From: micah glasser (micahglasser@gmail.com)
Date: Sun Jan 07 2007 - 23:57:20 MST
There won't be any money post-singularity. This statement is most likely
true for a number of reasons. To begin with money exists primarily to
facilitate the coordination of human labor and human labor will cease to
exist within the context of scarcity economics. Another reason why money
will not exist post-singularity is because AI will be the dominant species
and AI will not be motivated to work for the same reasons as naked apes
(read self interest). To illustrate my point consider the borg.
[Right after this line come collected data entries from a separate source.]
(** * Classroom voting application (app.py): a shallow embedding

    The application keeps all of its data in a remote hierarchical store and
    talks to it either through the Admin SDK or through plain HTTP requests.
    The embedding below follows app.py function by function:

    - JSON values as the Python runtime sees them ([json]), with Python
      dictionaries as insertion-ordered association lists, because the order
      of [.items()] decides which request is sent first;
    - the store as one JSON tree addressed by paths, the outcome of every
      request taken from a script of replies, and the messages shown to the
      user collected in a log ([world]);
    - Python exceptions as an explicit result, so that [try]/[except] blocks
      and uncaught errors are both visible ([M], [try_except]). *)

From Stdlib Require Import List String Ascii ZArith QArith Qround Bool Arith Lia.
From Stdlib Require Import Permutation Sorted DecimalString DecimalNat.
Import ListNotations.
Local Open Scope string_scope.
Local Open Scope list_scope.

(* ================================================================== *)
(** * JSON values and the Python operations the program applies to them *)
(* ================================================================== *)

#[warnings="-register-all"]
Inductive json : Type :=
| JNull
| JBool (b : bool)
| JInt (z : Z)
| JFloat (q : Q)
| JStr (s : string)
| JList (l : list json)
| JDict (d : list (string * json)).

(** A Python [dict] with string keys, in insertion order. *)
Definition dict := list (string * json).

Fixpoint dict_get (k : string) (d : dict) : option json :=
  match d with
  | [] => None
  | (k', v) :: d' => if String.eqb k k' then Some v else dict_get k d'
  end.

Definition dict_mem (k : string) (d : dict) : bool :=
  match dict_get k d with Some _ => true | None => false end.

(** [d[k] = v]: an existing key keeps its position, a new one goes last. *)
Fixpoint dict_set (k : string) (v : json) (d : dict) : dict :=
  match d with
  | [] => [(k, v)]
  | (k', v') :: d' =>
      if String.eqb k k' then (k, v) :: d' else (k', v') :: dict_set k v d'
  end.

(** [d.pop(k, None)] *)
Fixpoint dict_pop (k : string) (d : dict) : dict :=
  match d with
  | [] => []
  | (k', v') :: d' =>
      if String.eqb k k' then d' else (k', v') :: dict_pop k d'
  end.

(** Keys of a Python dictionary are pairwise different. *)
Definition dict_wf (d : dict) : Prop := NoDup (map fst d).

Inductive exn : Type :=
| TransportError (msg : string)
| JSONDecodeError
| TypeError
| AttributeError
| KeyError (k : string)
| ZeroDivisionError.

(** [str(e)]; only the text of a transport error is the caller's, the other
    texts stand for the runtime's own wording. *)
Definition str_exn (e : exn) : string :=
  match e with
  | TransportError msg => msg
  | JSONDecodeError => "JSONDecodeError"
  | TypeError => "TypeError"
  | AttributeError => "AttributeError"
  | KeyError k => k
  | ZeroDivisionError => "division by zero"
  end.
(** * The QML semantic checker (qmljscheck.cpp)

    A shallow embedding of [QmlJS::toQColor], [QmlJS::locationFromRange],
    the [AssignmentCheck] value visitor and the [Check] tree walker, with
    the properties of their specification settled against the code.

    Qt's own classes (QString, QChar, QColor, QUrl, QFileInfo) and the
    collaborators of the checker that live in other files (the parser's
    AST, the interpreter's values, the evaluator, the context and the scope
    builder) are either modelled by small data types or taken as the
    fields of the class [Externals]. *)

From Stdlib Require Import List String Ascii ZArith Lia Bool.
Import ListNotations.
Local Open Scope string_scope.

(** Induction principles of the nested tree types go through their lists,
    options and pairs. *)
Scheme All for list.
Scheme All for option.
Scheme All for prod.

(** ** QString *)

Module QString.

Definition isEmpty (s : string) : bool :=
  match s with EmptyString => true | String _ _ => false end.

Definition size (s : string) : nat := String.length s.

(** [QString::at(i)]: the index must be a valid position; [None] stands
    for the call made outside of the string. *)
Definition at_ (s : string) (i : nat) : option ascii := String.get i s.

(** [QString::mid(pos, n)] *)
Definition mid (s : string) (pos n : nat) : string := String.substring pos n s.

(** [QString::right(n)]: the whole string when it is shorter than [n] *)
Definition right (s : string) (n : nat) : string :=
  String.substring (size s - n) n s.

(** [QStringList::contains] *)
Definition contains (l : list string) (s : string) : bool :=
  existsb (String.eqb s) l.

End QString.

(** ** Source locations and diagnostics *)

Module AST.

(** The four fields are [quint32]. *)
Record SourceLocation : Type := mkLoc
  { offset : Z; length : Z; startLine : Z; startColumn : Z }.

Definition wrap32 (z : Z) : Z := z mod 2 ^ 32.

Definition begin_ (l : SourceLocation) : Z := offset l.
Definition end_ (l : SourceLocation) : Z := wrap32 (offset l + length l).

End AST.

Definition locationFromRange (start end_ : AST.SourceLocation) : AST.SourceLocation :=
  AST.mkLoc (AST.offset start)
            (AST.wrap32 (AST.end_ end_ - AST.begin_ start))
            (AST.startLine start)
            (AST.startColumn start).

Inductive Kind : Type := Warning | Error.

Record DiagnosticMessage : Type := mkMessage
  { kind : Kind; loc : AST.SourceLocation; message : string }.

Definition errorMessage (l : AST.SourceLocation) (m : string) : DiagnosticMessage :=
  mkMessage Error l m.

(** ** The syntax tree

    The declarations of the parser's tree (qmljsast_p.h) are not among these
    sources: the node kinds and fields below are the ones the checker
    reads.  Pointers that the checker tests against null somewhere are
    options. *)

Inductive UiQualifiedId : Type :=
| QualifiedId (name : option string) (identifierToken : AST.SourceLocation)
              (next : option UiQualifiedId).

Definition qname (q : UiQualifiedId) : option string :=
  match q with QualifiedId n _ _ => n end.
Definition qtoken (q : UiQualifiedId) : AST.SourceLocation :=
  match q with QualifiedId _ t _ => t end.
Definition qnext (q : UiQualifiedId) : option UiQualifiedId :=
  match q with QualifiedId _ _ n => n end.

(** The node kinds the checker has a [visit] for, the expression and
    statement kinds it casts to, and [OtherNode] for every kind it leaves to
    the generic traversal. *)
Inductive Node : Type :=
| UiProgram (imports : list Node) (members : list Node)
| UiObjectDefinition (qualifiedTypeNameId : option UiQualifiedId)
                     (initializer : option Node)
| UiObjectBinding (qualifiedId : option UiQualifiedId)
                  (qualifiedTypeNameId : option UiQualifiedId)
                  (initializer : option Node)
| UiScriptBinding (qualifiedId : option UiQualifiedId) (statement : option Node)
| UiArrayBinding (qualifiedId : option UiQualifiedId) (members : list Node)
| ExpressionStatement (expression : Node)
| IdentifierExpression (name : option string)
| FieldMemberExpression (base : Node) (name : option string)
| StringLiteral (value : string)
| NumericLiteral
| TrueLiteral
| FalseLiteral
| UnaryMinusExpression (expression : Node)
| FunctionDeclaration (formals : option Node) (body : option Node)
| FunctionExpression (formals : option Node) (body : option Node)
| OtherNode (children : list Node).

(** ** Interpreter values

    Modelled from the spec: the value hierarchy of the interpreter
    (qmljsinterpreter.cpp), "NumberValue (optionally specialized as an enum
    value carrying a set of valid string keys), BooleanValue, StringValue
    (optionally specialized as a URL-typed string), ColorValue,
    AnchorLineValue, ObjectValue (has named members, lookup by name plus a
    class name for diagnostics), UndefinedValue, Reference". *)
Inductive Value : Type :=
| NullValue
| UndefinedValue
| NumberValue
| QmlEnumValue (keys : list string)
| BooleanValue
| StringValue
| UrlValue
| ColorValue
| AnchorLineValue
| Reference
| ObjectV (o : ObjectValue)
with ObjectValue : Type :=
| mkObject (className : string) (members : list (string * Value)).

Definition asUndefinedValue (v : Value) : bool :=
  match v with UndefinedValue => true | _ => false end.
Definition asStringValue (v : Value) : bool :=
  match v with StringValue | UrlValue => true | _ => false end.
Definition asNumberValue (v : Value) : bool :=
  match v with NumberValue | QmlEnumValue _ => true | _ => false end.
Definition asAnchorLineValue (v : Value) : bool :=
  match v with AnchorLineValue => true | _ => false end.
Definition asObjectValue (v : Value) : option ObjectValue :=
  match v with ObjectV o => Some o | _ => None end.

(** [value_cast] to an [ObjectValue], which accepts a null pointer *)
Definition value_cast_ObjectValue (v : option Value) : option ObjectValue :=
  match v with Some v => asObjectValue v | None => None end.

Definition className (o : ObjectValue) : string :=
  match o with mkObject c _ => c end.
Definition members (o : ObjectValue) : list (string * Value) :=
  match o with mkObject _ ms => ms end.

Fixpoint assoc (ms : list (string * Value)) (n : string) : option Value :=
  match ms with
  | [] => None
  | (k, v) :: r => if String.eqb k n then Some v else assoc r n
  end.

(** Modelled from the spec: [ObjectValue::lookupMember], the "lookup by
    name" among the named members; the first member of that name. *)
Definition lookupMember (o : ObjectValue) (n : string) : option Value :=
  assoc (members o) n.

(** ** The scope chain of the context *)

Record ScopeChain : Type := mkScopeChain
  { qmlScopeObjects : list ObjectValue;
    qmlTypes : option ObjectValue;
    jsScopes : list ObjectValue }.

(** ** What the checker takes from outside *)

Definition isAsciiLowerLetter (c : ascii) : bool :=
  (97 <=? nat_of_ascii c)%nat && (nat_of_ascii c <=? 122)%nat.
Definition isAsciiUpperLetter (c : ascii) : bool :=
  (65 <=? nat_of_ascii c)%nat && (nat_of_ascii c <=? 90)%nat.

Class Externals : Type :=
  { (** [QChar::isLower], [QChar::isUpper]: the Unicode categories Ll and
        Lu, which no character has both and of which a..z are the first *)
    isLower : ascii -> bool;
    isUpper : ascii -> bool;
    isUpper_not_isLower : forall c, isUpper c = true -> isLower c = false;
    isLower_ascii : forall c, isAsciiLowerLetter c = true -> isLower c = true;
    (** [QString::toInt(&ok, 16)]: [None] when [ok] is false *)
    toInt16 : string -> option Z;
    (** [QColor::setColorFromString]: the RGB value of a colour name *)
    namedColor : string -> option Z;
    (** [QUrl] built from a string, and [QFileInfo::exists] *)
    urlIsValid : string -> bool;
    urlIsEmpty : string -> bool;
    urlToLocalFile : string -> string;
    urlIsRelative : string -> bool;
    fileExists : string -> bool;
    dirSeparator : string;
    (** [Document::path] *)
    docPath : string;
    (** [Node::firstSourceLocation], [Node::lastSourceLocation] *)
    firstSourceLocation : Node -> AST.SourceLocation;
    lastSourceLocation : Node -> AST.SourceLocation;
    (** [Context::lookupType] on the document's type environment *)
    lookupType : UiQualifiedId -> option ObjectValue;
    (** [Evaluate] in a context *)
    evaluate : ScopeChain -> Node -> option Value;
    (** the scope chain the binder gives to a node that opens a scope *)
    enterScope : Node -> ScopeChain -> ScopeChain }.

(** ** QColor *)

Record QColor : Type := mkColor { isValid : bool; rgb : Z; alpha : Z }.

Definition invalidQColor : QColor := mkColor false 0 255.

Section Color.
Context {E : Externals}.

(** [QColor::isValidColor] *)
Definition isValidColor (n : string) : bool :=
  negb (QString.isEmpty n)
  && match namedColor n with Some _ => true | None => false end.

(** [QColor::setNamedColor] *)
Definition setNamedColor (c : QColor) (n : string) : QColor :=
  match namedColor n with
  | Some v => mkColor true v 255
  | None => invalidQColor
  end.

(** [QColor::setAlpha], which brings its argument into 0..255 *)
Definition setAlpha (c : QColor) (a : Z) : QColor :=
  mkColor (isValid c) (rgb c) (Z.max 0 (Z.min a 255)).

Definition startsWithHash (s : string) : bool :=
  match QString.at_ s 0 with
  | Some c => Ascii.eqb c "#"%char
  | None => false
  end.

Definition toQColor (qmlColorString : string) : QColor :=
  let color := invalidQColor in
  if Nat.eqb (QString.size qmlColorString) 9 && startsWithHash qmlColorString
  then
    match toInt16 (QString.mid qmlColorString 1 2) with
    | Some a =>
        let name := String "#" (QString.right qmlColorString 6) in
        if isValidColor name
        then setAlpha (setNamedColor color name) a
        else color
    | None => color
    end
  else
    if isValidColor qmlColorString
    then setNamedColor color qmlColorString
    else color.

End Color.

(** ** AssignmentCheck

    The visitor returns its [_message]; [None] stands for the dereference
    of a null [_rhsValue]. *)

Definition castStringLiteral (ast : Node) : option string :=
  match ast with StringLiteral v => Some v | _ => None end.

Definition isNumericLiteral (ast : Node) : bool :=
  match ast with NumericLiteral => true | _ => false end.

(** [unaryMinus] and its [expression] both pass their casts *)
Definition isNegatedNumericLiteral (ast : Node) : bool :=
  match ast with
  | UnaryMinusExpression e => isNumericLiteral e
  | _ => false
  end.

(** [_ast->kind == Node::Kind_TrueLiteral || _ast->kind == Node::Kind_FalseLiteral] *)
Definition isTrueOrFalseLiteral (ast : Node) : bool :=
  match ast with TrueLiteral | FalseLiteral => true | _ => false end.

Definition setMessage (m : DiagnosticMessage) (text : string) : DiagnosticMessage :=
  mkMessage (kind m) (loc m) text.

Section AssignmentCheck.
Context {E : Externals}.

Variable _message : DiagnosticMessage.
Variable _rhsValue : option Value.
Variable _ast : Node.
I realize
that its cheezy science fiction but the point is that a species such as the
borg certainly would not use currency of any kind and for the same reasons
neither will a post-singularity collective entity use any kind of currency.
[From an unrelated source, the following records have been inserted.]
(** * Vision transformer for small datasets (vit.py): model construction
      pipeline and warmup-cosine schedule

    Shallow embedding of [vit.py].  Python integers are [Z], Python and
    TensorFlow floats are idealised as real numbers [R], except that the
    softmax keeps the underflow of the float32 exponential; Python objects
    are finite maps from attribute names to values, and raising code lives
    in an exception monad. *)

From Stdlib Require Import ZArith Reals Lra Lia String List.
From stdpp Require Import base option list gmap strings.
Import ListNotations.

Local Open Scope string_scope.
Local Open Scope list_scope.
Local Open Scope Z_scope.

(** ** Python runtime: exceptions, values, objects *)

Inductive exn : Type :=
| AttributeError (attr : string)
| ValueError (msg : string)
| TypeError (msg : string)
| InvalidArgumentError (msg : string)
| ZeroDivisionError (msg : string).

Inductive result (A : Type) : Type :=
| Ok (a : A)
| Raise (e : exn).
Arguments Ok {A} a.
Arguments Raise {A} e.

#[global] Instance result_ret : MRet result := fun _ a => Ok a.
#[global] Instance result_bind : MBind result := fun _ _ f r =>
  match r with
  | Ok a => f a
  | Raise e => Raise e
  end.

Definition returns {A} (r : result A) : Prop := exists a, r = Ok a.

(** Attribute values that the two classes of interest store on [self]. *)
Inductive value : Type :=
| VInt (z : Z)
| VFloat (r : R)
| VBool (b : bool)
| VReshape (rows : Z)          (* layers.Reshape((rows, -1)) *)
| VDense (units : Z)           (* layers.Dense(units = units) *)
| VLayerNorm (epsilon : R).    (* layers.LayerNormalization(epsilon = ...) *)

(** An object is its attribute dictionary. *)
Abbreviation object := (gmap string value).

Definition setattr (self : object) (name : string) (v : value) : object :=
  <[name := v]> self.

Definition getattr (self : object) (name : string) : result value :=
  match self !! name with
  | Some v => Ok v
  | None => Raise (AttributeError name)
  end.

Definition as_int (v : value) : result Z :=
  match v with
  | VInt z => Ok z
  | VBool b => Ok (if b then 1 else 0)
  | _ => Raise (TypeError "int expected")
  end.

Definition as_float (v : value) : result R :=
  match v with
  | VFloat r => Ok r
  | VInt z => Ok (IZR z)
  | _ => Raise (TypeError "float expected")
  end.

Definition as_bool (v : value) : result bool :=
  match v with
  | VBool b => Ok b
  | VInt z => Ok (negb (z =? 0))
  | _ => Raise (TypeError "bool expected")
  end.

Definition getattr_int (self : object) (name : string) : result Z :=
  getattr self name ≫= as_int.
Definition getattr_float (self : object) (name : string) : result R :=
  getattr self name ≫= as_float.
Definition getattr_bool (self : object) (name : string) : result bool :=
  getattr self name ≫= as_bool.

(** ** Warmup-cosine learning-rate schedule (class [warmupcosine]) *)

(** [warmupcosine.__init__]: stores its four arguments and the constant pi;
    nothing is compared or checked here. *)
Definition warmupcosine_init (learning_rate_base : R) (total_steps : Z)
    (warmup_learning_rate : R) (warmup_steps : Z) : result object :=
  let self : object := ∅ in
  let self := setattr self "learning_rate_base" (VFloat learning_rate_base) in
  let self := setattr self "total_steps" (VInt total_steps) in
  let self := setattr self "warmup_learning_rate" (VFloat warmup_learning_rate) in
  let self := setattr self "warmup_steps" (VInt warmup_steps) in
  let self := setattr self "pi" (VFloat PI) in
  Ok self.

(** [warmupcosine.__call__].  [tf.cast(step, tf.float32)] and [float(...)]
    are [IZR]; [tf.where] on a scalar condition is a conditional.  The
    tensor division does not raise on a zero divisor: when [total_steps]
    equals [warmup_steps] the cosine rate is not a number in the runtime,
    which the reals cannot express.  The value returned is that rate only at
    [step = total_steps = warmup_steps]; statements about returned values
    leave that step out. *)
Definition warmupcosine_call (self : object) (step : Z) : result R :=
  total_steps ← getattr_int self "total_steps";
  warmup_steps ← getattr_int self "warmup_steps";
  if total_steps <? warmup_steps
  then Raise (ValueError "Total Steps must be larger or equal to warmup steps")
  else
    pi ← getattr_float self "pi";
    warmup_steps ← getattr_int self "warmup_steps";
    total_steps ← getattr_int self "total_steps";
    warmup_steps' ← getattr_int self "warmup_steps";
    let cos_annealed_lr :=
      cos (pi * (IZR step - IZR warmup_steps) / IZR (total_steps - warmup_steps'))%R in
    learning_rate_base ← getattr_float self "learning_rate_base";
    let learning_rate := (0.5 * learning_rate_base * (1 + cos_annealed_lr))%R in
    warmup_steps ← getattr_int self "warmup_steps";
    learning_rate ←
      (if 0 <? warmup_steps then
         learning_rate_base ← getattr_float self "learning_rate_base";
         warmup_learning_rate ← getattr_float self "warmup_learning_rate";
         if Rlt_dec learning_rate_base warmup_learning_rate
         then Raise (ValueError "Base learning rate must be larger than warmup learning rate")
         else
           learning_rate_base ← getattr_float self "learning_rate_base";
           warmup_learning_rate ← getattr_float self "warmup_learning_rate";
           warmup_steps ← getattr_int self "warmup_steps";
           let slope := ((learning_rate_base - warmup_learning_rate) / IZR warmup_steps)%R in
           warmup_learning_rate ← getattr_float self "warmup_learning_rate";
           let warmup_rate := (slope * IZR step + warmup_learning_rate)%R in
           warmup_steps ← getattr_int self "warmup_steps";
           mret (if step <? warmup_steps then warmup_rate else learning_rate)
       else mret learning_rate);
    total_Steps ← getattr_int self "total_Steps";
    mret (if total_Steps <? step then 0%R else learning_rate).

(** The schedule as the training driver uses it: build, then query. *)
Definition rate (learning_rate_base : R) (total_steps : Z)
    (warmup_learning_rate : R) (warmup_steps : Z) (step : Z) : result R :=
  self ← warmupcosine_init learning_rate_base total_steps
           warmup_learning_rate warmup_steps;
  warmupcosine_call self step.

(** Parameters that trip neither of the two checks of the schedule. *)
Definition valid_schedule (learning_rate_base : R) (total_steps : Z)
    (warmup_learning_rate : R) (warmup_steps : Z) : Prop :=
  warmup_steps <= total_steps /\
  (0 < warmup_steps -> (warmup_learning_rate <= learning_rate_base)%R).

(** ** Tensor runtime: images and the [tf.image] operations used

    One sample of a batch is followed: every operation below acts on each
    image of a batch independently.  An image is rows of pixels, a pixel is
    its list of channel values. *)

Abbreviation pixel := (list R).
Abbreviation image := (list (list (list R))).
Abbreviation matrix := (list (list R)).

Definition height (img : image) : Z := Z.of_nat (length img).
Definition width (img : image) : Z :=
  match img with
  | [] => 0
  | row :: _ => Z.of_nat (length row)
  end.
Definition channels (img : image) : Z :=
  match img with
  | (px :: _) :: _ => Z.of_nat (length px)
  | _ => 0
  end.

(** [has_shape h w c img]: the image is a rectangular h x w x c array. *)
Definition has_shape (h w c : nat) (img : image) : Prop :=
  length img = h /\
  Forall (fun row => length row = w /\ Forall (fun px : pixel => length px = c) row) img.

(** [tf.image.crop_to_bounding_box]: argument checks, then a slice. *)
Definition crop_to_bounding_box (img : image)
    (offset_height offset_width target_height target_width : Z) : result image :=
  if offset_width <? 0 then Raise (ValueError "offset_width must be >= 0.")
  else if offset_height <? 0 then Raise (ValueError "offset_height must be >= 0.")
  else if target_width <=? 0 then Raise (ValueError "target_width must be > 0.")
  else if target_height <=? 0 then Raise (ValueError "target_height must be > 0.")
  else if width img <? target_width + offset_width
  then Raise (ValueError "width must be >= target + offset.")
  else if height img <? target_height + offset_height
  then Raise (ValueError "height must be >= target + offset.")
  else
    Ok (map (fun row => take (Z.to_nat target_width) (drop (Z.to_nat offset_width) row))
          (take (Z.to_nat target_height) (drop (Z.to_nat offset_height) img))).

(** [tf.image.pad_to_bounding_box]: argument checks, then zero padding. *)
Definition pad_to_bounding_box (img : image)
    (offset_height offset_width target_height target_width : Z) : result image :=
  let after_padding_width := target_width - offset_width - width img in
  let after_padding_height := target_height - offset_height - height img in
  if offset_height <? 0 then Raise (ValueError "offset_height must be >= 0")
  else if offset_width <? 0 then Raise (ValueError "offset_width must be >= 0")
  else if after_padding_width <? 0 then Raise (ValueError "width must be <= target - offset")
  else if after_padding_height <? 0 then Raise (ValueError "height must be <= target - offset")
  else
    let zero_px : pixel := replicate (Z.to_nat (channels img)) 0%R in
    let zero_row := replicate (Z.to_nat target_width) zero_px in
    Ok (replicate (Z.to_nat offset_height) zero_row
        ++ map (fun row => replicate (Z.to_nat offset_width) zero_px ++ row
                           ++ replicate (Z.to_nat after_padding_width) zero_px) img
        ++ replicate (Z.to_nat after_padding_height) zero_row).

(** [tf.concat(..., axis = -1)] of two images, then of a list. *)
Definition concat_channels2 (a b : image) : result image :=
  if (height a =? height b) && (width a =? width b)
  then Ok (zip_with (zip_with (@app R)) a b)
  else Raise (InvalidArgumentError "ConcatOp : Dimensions of inputs should match").

Fixpoint concat_channels (first : image) (rest : list image) : result image :=
  match rest with
  | [] => Ok first
  | b :: rest' => ab ← concat_channels2 first b; concat_channels ab rest'
  end.

(** [tf.image.extract_patches] with sizes = strides = [1, p, p, 1], rates 1
    and VALID padding: the p x p blocks in row-major order, each flattened
    row by row, pixel by pixel, channel by channel. *)
Definition patch_at (img : image) (p r c : nat) : list R :=
  concat (map (fun row => concat (take p (drop (c * p) row)))
              (take p (drop (r * p) img))).

Definition extract_patches (img : image) (size stride : Z) : result (list (list (list R))) :=
  if (size <=? 0) || (stride <=? 0)
  then Raise (InvalidArgumentError "sizes and strides must be positive")
  else
    let out_rows := Z.to_nat ((height img - size + stride) / stride) in
    let out_cols := Z.to_nat ((width img - size + stride) / stride) in
    Ok (map (fun r => map (fun c => patch_at img (Z.to_nat size) r c) (seq 0 out_cols))
            (seq 0 out_rows)).

(** ** Layers held by the tokenizer *)

(** Consecutive chunks of a flat buffer: [n] rows of [k] entries. *)
Fixpoint chunks (k n : nat) (flat : list R) : matrix :=
  match n with
  | O => []
  | S n' => take k flat :: chunks k n' (drop k flat)
  end.

(** [layers.Reshape((rows, -1))] on one sample: the element count must be a
    multiple of [rows]; the missing dimension is inferred. *)
Definition reshape_call (layer : value) (patches : list (list (list R))) : result matrix :=
  match layer with
  | VReshape rows =>
      let flat := concat (concat patches) in
      let total := Z.of_nat (length flat) in
      if (rows <=? 0) || negb (total mod rows =? 0)
      then Raise (ValueError "total size of new array must be unchanged")
      else Ok (chunks (Z.to_nat (total / rows)) (Z.to_nat rows) flat)
  | _ => Raise (TypeError "object is not callable")
  end.

Definition sum_R (l : list R) : R := foldr Rplus 0%R l.
Definition dot (u v : list R) : R := sum_R (zip_with Rmult u v).

(** Learned parameters, owned by the optimizer: a kernel and a bias per
    dense layer, a scale and an offset per normalisation layer. *)
Record dense_weights : Type :=
  { kernel : nat -> nat -> R;     (* input feature, unit *)
    bias : nat -> R }.
Record norm_weights : Type :=
  { gamma : nat -> R;
    beta : nat -> R }.

(** [layers.Dense(units)] on a sequence of vectors. *)
Definition dense_vector (w : dense_weights) (units : nat) (x : list R) : list R :=
  map (fun j => sum_R (imap (fun i xi => xi * kernel w i j) x) + bias w j)%R
      (seq 0 units).

Definition dense_call (layer : value) (w : dense_weights) (x : matrix) : result matrix :=
  match layer with
  | VDense units => Ok (map (dense_vector w (Z.to_nat units)) x)
  | _ => Raise (TypeError "object is not callable")
  end.

(** [layers.LayerNormalization(epsilon)] over the last axis. *)
Definition mean (x : list R) : R := (sum_R x / INR (length x))%R.
Definition variance (x : list R) : R :=
  mean (map (fun xi => (xi - mean x) * (xi - mean x))%R x).
Definition layer_norm_vector (epsilon : R) (w : norm_weights) (x : list R) : list R :=
  imap (fun i xi => (xi - mean x) / sqrt (variance x + epsilon) * gamma w i + beta w i)%R x.

Definition layer_norm_call (layer : value) (w : norm_weights) (x : matrix) : result matrix :=
  match layer with
  | VLayerNorm epsilon => Ok (map (layer_norm_vector epsilon w) x)
  | _ => Raise (TypeError "object is not callable")
  end.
Currency arises out of the consciousness of apes and apes will cease to
exist as an economic force.
On 1/7/07, Joel Pitt <joel.pitt@gmail.com> wrote:
>
> On 1/8/07, Charles D Hixson <charleshixsn@earthlink.net> wrote:
> > Philip Goetz wrote:
> > > 3. Information: Bits of unknown information. This may be the main
> > > trading item of interest. However, what conveys information to one
> > > person may already be known by another. To use information as
> > > currency, you might have to create an exchange process, in which the
> > > giver doles out bits one at a time, and the receiver continually
> > > predicts the next bit. The number of bits deemed to have been given,
> > > to measure the exchange, would be taken as the total number of bits
> > > transferred, minus the number of bits the receiver predicted correctly
> > > (or possibly some more correct measure). The receiver could waive
> > > this process if it admits it doesn't have the information (say, a song
> > > it hasn't heard). A seller could require such a waiver as a condition
> > > of a sale. A difficulty is that the theoretical translation into
> > > energy is, and may continue to be, orders of magnitude apart from the
> > > practical translation into energy.
>
> > > 8. Goulash currency. A combination of all of the above, in which you
> > > might set your preferences about which currencies to be buying and
> > > selling in every exchange, and software agents working on behalf of
> > > the buyer and seller would work out what was actually exchanged in
> > > every transaction. I'd lay my bets on this one.
> > >
> > This makes the most sense. It's the currency that I'd use if I could,
> > and had the attention to spare for the requisite valuations.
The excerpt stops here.